TEEN's Kristina "Teeny" Lieberson: "We Like to Crush Ignorance"
Shawn Brackbill TEEN
Naming your band TEEN can have some repercussions. Just ask Kristina "Teeny" Lieberson. While some might assume a band called TEEN might feature a least a few teenagers, Lieberson simply used her childhood nickname as the inspiration for a moniker. And there is nothing immature about the music of this TEEN. Mixing brooding, experimental rock with slight elements of pop, Lieberson (along with her two sisters) are on tour in support of their great new album The Way and Color.
Speaking from a tour stop in Chicago and in anticipation of Wednesday's performance supporting Phantogram at the South Side Music Hall, Lieberson spoke with DC9 about being in a band with her sisters and how sexism is still alive in rock and roll.
Is Teeny a nickname given to you by your parents?
Yes, my parents started calling me that when I was really young. People have always called me Teeny.
Where are you originally from?
I'm originally from Halifax, Nova Scotia. The band is based out of Brooklyn and two of the other members are my sisters.
What's it like playing with your sisters? Is there a family bond or do you get sick of them?
Kind of both. There is definitely a family bond that makes creating very simple and compatible. We get on each other's nerves because we are sisters. We annoy each other. For the most part, it's pretty easy because I think we were meant to be doing this. It hasn't been too much of a pain in the ass. We resolve issues very quickly.
Do people see the name TEEN and think you are five teenage boys?
Yes, we've had people expecting to see a boy band. Honestly, I started the band four or five years ago and my name is Teeny and that's where the name came from. I didn't think it through as to what people would assume. I have a completely different association with the word teen. Hopefully, we will have a big enough audience that we will not have that assumption.
Being in an all-female band, do you think there is still sexism in rock 'n' roll?

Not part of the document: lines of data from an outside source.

(** A stream without forks is deleted, and its source loses a reference. *)
Lemma graph_delete ss p s :
  graph_ok ss -> ss !! p = Some s -> refCount s = 0 ->
  graph_ok (match forkedFrom s with
            | Some q => alter (fun t => set_refCount (refCount t - 1) t) q (delete p ss)
            | None => delete p ss
            end).
Proof.
  intros [Hpath Hrefs Hpar [rank Hrank]] Hp Hr0.
  assert (Hnc : children ss p = 0%nat) by (pose proof (Hrefs p s Hp); lia).
  assert (Hdel : forall i t, delete p ss !! i = Some t -> i <> p /\ ss !! i = Some t).
  { intros i t Hi. by apply lookup_delete_Some in Hi as [? ?]. }
  assert (Hpar' : forall i t q, i <> p -> ss !! i = Some t -> forkedFrom t = Some q -> q <> p).
  { intros i t q Hi Ht Hq ->. pose proof (children_pos ss i t p Ht Hq). lia. }
  destruct (forkedFrom s) as [q|] eqn:Hf.
  - assert (Hqp : q <> p) by (intros ->; pose proof (Hrank _ _ _ Hp Hf); lia).
    destruct (Hpar p s q Hp Hf) as [Hq0 [t Ht]].
    assert (Ht' : delete p ss !! q = Some t) by (by rewrite lookup_delete_ne).
    rewrite (alter_alt_Some _ _ _ t) by done.
    assert (Hch : forall i, children (<[q := set_refCount (refCount t - 1) t]> (delete p ss)) i
                            = children (delete p ss) i)
      by (intros i; by rewrite (children_replace _ _ t)).
    split.
    + intros i u. rewrite lookup_insert. case_decide; intros; simplify_eq/=; [eauto|].
      apply Hdel in H0 as [_ ?]. eauto.
    + intros i u. rewrite Hch, lookup_insert. case_decide; intros; simplify_eq/=.
      * pose proof (Hrefs i t Ht). rewrite (children_delete ss p s i Hp), decide_True in H by done. lia.
      * apply Hdel in H0 as [_ Hu]. rewrite (Hrefs i u Hu), (children_delete ss p s i Hp).
        rewrite decide_False by congruence. done.
    + intros i u r. rewrite lookup_insert. intros Hi Hr.
      assert (i <> p /\ exists u', ss !! i = Some u' /\ forkedFrom u' = Some r) as (? & u' & Hu & Hu').
      { case_decide; simplify_eq/=; [by eauto|]. apply Hdel in Hi as [? ?]. eauto. }
      destruct (Hpar i u' r Hu Hu') as [? ?]. split; [done|].
      clear Hi. rewrite lookup_insert. case_decide; [by eexists|]. rewrite lookup_delete_ne; [done|].
      symmetry. by eapply Hpar'.
    + exists rank. intros i u r. rewrite lookup_insert.
      case_decide; intros; simplify_eq/=; [eauto|]. apply Hdel in H0 as [_ ?]. eauto.
  - split.
    + intros i u [_ ?]%Hdel. eauto.
    + intros i u [_ Hu]%Hdel. rewrite (Hrefs i u Hu), (children_delete ss p s i Hp).
      by rewrite decide_False by congruence.
    + intros i u r [? Hu]%Hdel Hr. destruct (Hpar i u r Hu Hr). split; [done|].
      rewrite lookup_delete_ne; [done|]. symmetry. by eapply Hpar'.
    + exists rank. intros i u r [_ Hu]%Hdel. eauto.
Qed.

Lemma graph_cascade ss p s :
  graph_ok ss -> ss !! p = Some s -> refCount s = 0 -> graph_ok (cascade p ss).
Proof.
  remember (size ss) as n eqn:Hn. revert ss p s Hn.
  induction (lt_wf n) as [n _ IH]. intros ss p s -> Hg Hp Hr.
  rewrite cascade_unfold, Hp. cbn zeta.
  pose proof (graph_delete ss p s Hg Hp Hr) as Hg'.
  destruct (forkedFrom s) as [q|] eqn:Hf; [|done].
  destruct (graph_parent _ Hg p s q Hp Hf) as [Hq0 Hq]. cbn [truthy or_else].
  rewrite (proj2 (String.eqb_neq q EmptyString)) by done. cbn [negb].
  destruct (delete p ss !! q) as [t|] eqn:Ht; cycle 1.
  { by rewrite alter_alt, Ht in Hg'. }
  assert (0 < refCount t).
  { apply lookup_delete_Some in Ht as [_ Ht]. rewrite (graph_refs _ Hg q t Ht).
    pose proof (children_pos ss p s q Hp Hf). lia. }
  rewrite (Z.max_r 0 (refCount t - 1)) by lia.
  assert (alter (set_refCount (refCount t - 1)) q (delete p ss) =
          alter (fun t => set_refCount (refCount t - 1) t) q (delete p ss)) as Heq
    by (by rewrite !(alter_alt_Some _ _ _ t)).
  rewrite Heq. destruct (_ && _) eqn:Hc; [|done].
  apply andb_true_iff in Hc as [Hz%Z.eqb_eq _].
  eapply (IH (size (alter (fun t => set_refCount (refCount t - 1) t) q (delete p ss)))); [|done|done| |].
  - rewrite map_size_alter, map_size_delete, Hp.
    assert (size ss <> 0%nat) by (apply map_size_non_empty_iff; intros ->; by rewrite lookup_empty in Hp).
    lia.
  - rewrite lookup_alter_eq, Ht. done.
  - done.
Qed.

Lemma children_absent ss p : graph_ok ss -> ss !! p = None -> children ss p = 0%nat.
Proof.
  intros Hg Hp. unfold children. apply map_size_empty_iff, map_empty. intros i.
  apply map_lookup_filter_None. right. intros s Hs Hf.
  destruct (graph_parent _ Hg i s p Hs Hf) as [_ [? ?]]. congruence.
Qed.

(** A new stream that is not a fork. *)
Lemma graph_insert ss p s :
  graph_ok ss -> ss !! p = None -> path s = p -> refCount s = 0 -> forkedFrom s = None ->
  graph_ok (<[p := s]> ss).
Proof.
  intros Hg Hp Hpath Hr Hf. pose proof (children_absent ss p Hg Hp) as Hnc.
  destruct Hg as [Hpaths Hrefs Hpar [rank Hrank]].
  assert (Hch : forall q, children (<[p := s]> ss) q = children ss q).
  { intros q. rewrite children_insert_new by done. by rewrite decide_False by congruence. }
  split.
  - intros i t. rewrite lookup_insert. case_decide; intros; simplify_eq; eauto.
  - intros i t. rewrite Hch, lookup_insert. case_decide; intros; simplify_eq; [lia|eauto].
  - intros i t q. rewrite lookup_insert. case_decide; intros; simplify_eq.
    destruct (Hpar i t q) as [? [u ?]]; [done..|]. split; [done|].
    rewrite lookup_insert_ne by congruence. by eexists.
  - exists rank. intros i t q. rewrite lookup_insert.
    case_decide; intros; simplify_eq; eauto.
Qed.

(** A new fork, and the reference it takes on its source. *)
Lemma graph_fork ss p s q src :
  graph_ok ss -> ss !! p = None -> path s = p -> refCount s = 0 -> forkedFrom s = Some q ->
  q <> EmptyString -> ss !! q = Some src ->
  graph_ok (<[p := s]> (<[q := set_refCount (refCount src + 1) src]> ss)).
Proof.
  intros Hg Hp Hpath Hr Hf Hq0 Hq. pose proof (children_absent ss p Hg Hp) as Hnc.
  destruct Hg as [Hpaths Hrefs Hpar [rank Hrank]].
  assert (Hpq : p <> q) by congruence.
  set (src' := set_refCount _ _).
  assert (Hp' : <[q := src']> ss !! p = None) by (by rewrite lookup_insert_ne).
  assert (Hch : forall i, children (<[p := s]> (<[q := src']> ss)) i =
    ((if decide (q = i) then 1 else 0) + children ss i)%nat).
  { intros i. rewrite children_insert_new by done. rewrite (children_replace _ _ src) by done.
    f_equal. rewrite Hf. destruct (decide (q = i)); [by subst; rewrite decide_True|].
    by rewrite decide_False by congruence. }
  assert (Hold : forall i t, <[q := src']> ss !! i = Some t -> exists t0, ss !! i = Some t0 /\
    path t = path t0 /\ forkedFrom t = forkedFrom t0 /\
    refCount t = refCount t0 + (if decide (q = i) then 1 else 0)).
  { intros i t. rewrite lookup_insert. destruct (decide (q = i)) as [<-|]; intros; simplify_eq.
    - exists src. done.
    - exists t. split_and!; [done..|lia]. }
  split.
  - intros i t. rewrite lookup_insert. case_decide; [intros; simplify_eq; done|].
    intros (t0 & Ht0 & -> & _)%Hold. eauto.
  - intros i t. rewrite Hch, lookup_insert. destruct (decide (p = i)) as [<-|Hne].
    + intros [= <-]. rewrite decide_False by congruence. lia.
    + intros (t0 & Ht0 & _ & _ & ->)%Hold. rewrite (Hrefs _ _ Ht0). case_decide; lia.
  - intros i t r Hi Hfr. assert (r <> EmptyString /\ is_Some (ss !! r)) as [Hr0 Hrs].
    { revert Hi. rewrite lookup_insert. destruct (decide (p = i)) as [<-|Hne].
      - intros [= <-]. rewrite Hf in Hfr. injection Hfr as <-. by eauto.
      - intros (t0 & Ht0 & _ & Hft & _)%Hold. eapply Hpar; [done|congruence]. }
    split; [done|]. destruct Hrs as [u Hu].
    rewrite !lookup_insert. repeat case_decide; by eexists.
  - exists (fun i => if decide (p = i) then S (rank q) else rank i). intros i t r Hi Hfr.
    revert Hi. rewrite lookup_insert. destruct (decide (p = i)) as [<-|Hne].
    + intros [= <-]. rewrite Hf in Hfr. injection Hfr as <-. rewrite decide_False by done. lia.
    + intros (t0 & Ht0 & _ & Hft & _)%Hold. rewrite Hft in Hfr.
      destruct (Hpar _ _ _ Ht0 Hfr) as [_ [? ?]].
      rewrite decide_False by congruence. eauto.
Qed.

Lemma graph_empty : graph_ok ∅.
Proof.
  split; [intros ? ? E|intros ? ? E|intros ? ? ? E|exists (fun _ => 0%nat); intros ? ? ? E];
    by rewrite lookup_empty in E.
Qed.

Lemma graph_step fresh ss ss' : graph_ok ss -> step true fresh ss ss' -> graph_ok ss'.
Proof.
  intros Hg Hstep.
  destruct Hstep as [p s s' Hs Hb|p s m Hs _ _ _ _|p s Hs Hr|p s Hs Hsafe
                    |p s _ Hp ? ? _ ? _ _|p s q src fo _ Hp ? ? _ ? ? ? _ _ _].
  - destruct Hb as (? & ? & ? & ? & ? & ? & _). by eapply graph_replace.
  - by eapply graph_replace.
  - eapply graph_cascade; [done..|]. pose proof (graph_refs _ Hg p s Hs). lia.
  - destruct (Hsafe eq_refl) as [Hr Hf]. pose proof (graph_delete ss p s Hg Hs Hr) as Hd.
    by rewrite Hf in Hd.
  - by apply graph_insert.
  - by eapply graph_fork.
Qed.

(** ** Soft-deleted streams *)

(** A soft-deleted stream is kept for a fork. *)
Definition soft_ok (ss : gmap string Stream) : Prop :=
  forall p s, ss !! p = Some s -> softDeleted s = true -> 0 < refCount s.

Yes, unfortunately, you have to deal with that. There can be a different attitude in the way people treat you. People act like you don't know what you are talking about and that can be very frustrating. Honestly, at this point it feels very silly. I didn't feel it nearly as much when I was in Here We Go Magic. So, it is clearly a different thing when it is a band of four women. As far as audiences are concerned, some people go in with these preconceptions that a female band can't play powerful music. We like to crush that kind of ignorance. That is such a silly assumption.
Many critics only compare Teen with other female acts.
Yes and that is ridiculous. We get compared to Haim because we are sisters and we get compared to Warpaint because we are all women. There's nothing wrong with either of those bands, but if you actually listened to the music, it sounds nothing like each other. It would never happen with an all-male band. It's sad to think that because we are women, we make music that sounds like other women.
When it is hard to find a band to compare another band to, that's usually when the music is interesting. Are you comfortable with your music being described as experimental pop?
I appreciate what you said. I agree that if you can't label it, it means you are doing something nobody else is doing. We strive to be just ourselves and when you do that, hopefully you will be original. I think we are definitely moving towards a pop direction. When people ask me what genre music I play, I say that I don't know. I just write what I write. We just create what we create. Structurally, we are heading more towards the pop realm. Fitting yourself into a genre can be a dangerous thing. We sound like Teen. What does Kate Bush sound like? What does David Bowie sound like? I feel like the people that I admire the most sound like themselves. You can't explain what they sound like. You just have to listen to it.
You were with the band Here We Go Magic. Why start a new band?
I actually left to really pursue Teen. I made a record while I was in Here We Go Magic, but I felt like this project needed more attention. I left Here We Go Magic to focus on Teen.
Are you still in contact with the members of Here We Go Magic?
Yes, Luke Temple is one of my favorite people. I talk with them and see them sometimes.
As Teen, have you played Texas before and specifically Dallas?
Yes, we were just in Texas playing SXSW. We played in Houston and Dallas with Hospitality and Eleanor Friedberger.
This time around you are supporting Phantogram.
Yes, it's a really big tour and we are happy to be on it. Apparently, we just got chosen out of a bunch of bands that were submitted. We were just lucky that they liked our music. We couldn't be happier about that.
How many shows have you played on this tour and have the audiences been receptive to the band?
This is the fourth or fifth one. Yes, it's actually felt really compatible. You couldn't ask for anything more. The audiences have been really, really friendly. We've actually sold some CDs.
Your new album, The Way and Color, has gotten some great reviews. It has been described as a drastic change from what you've done before. Was the change intentional?
Some of it was intentional and some of it was the band's natural evolution. We've been playing together for two more years and have matured sonically. The approach production-wise was certainly intentional. We wanted it to be clearer, less hazy. We just play better as a band, so some of that stuff comes naturally.
Do you read the reviews?
I read the good ones. I don't know, but I can be pretty sensitive, so I try to avoid bad reviews. For the most part, with this record, it's been mostly positive. That feels really good because we feel really good about this record. It's nice that people are hearing it like we felt making it.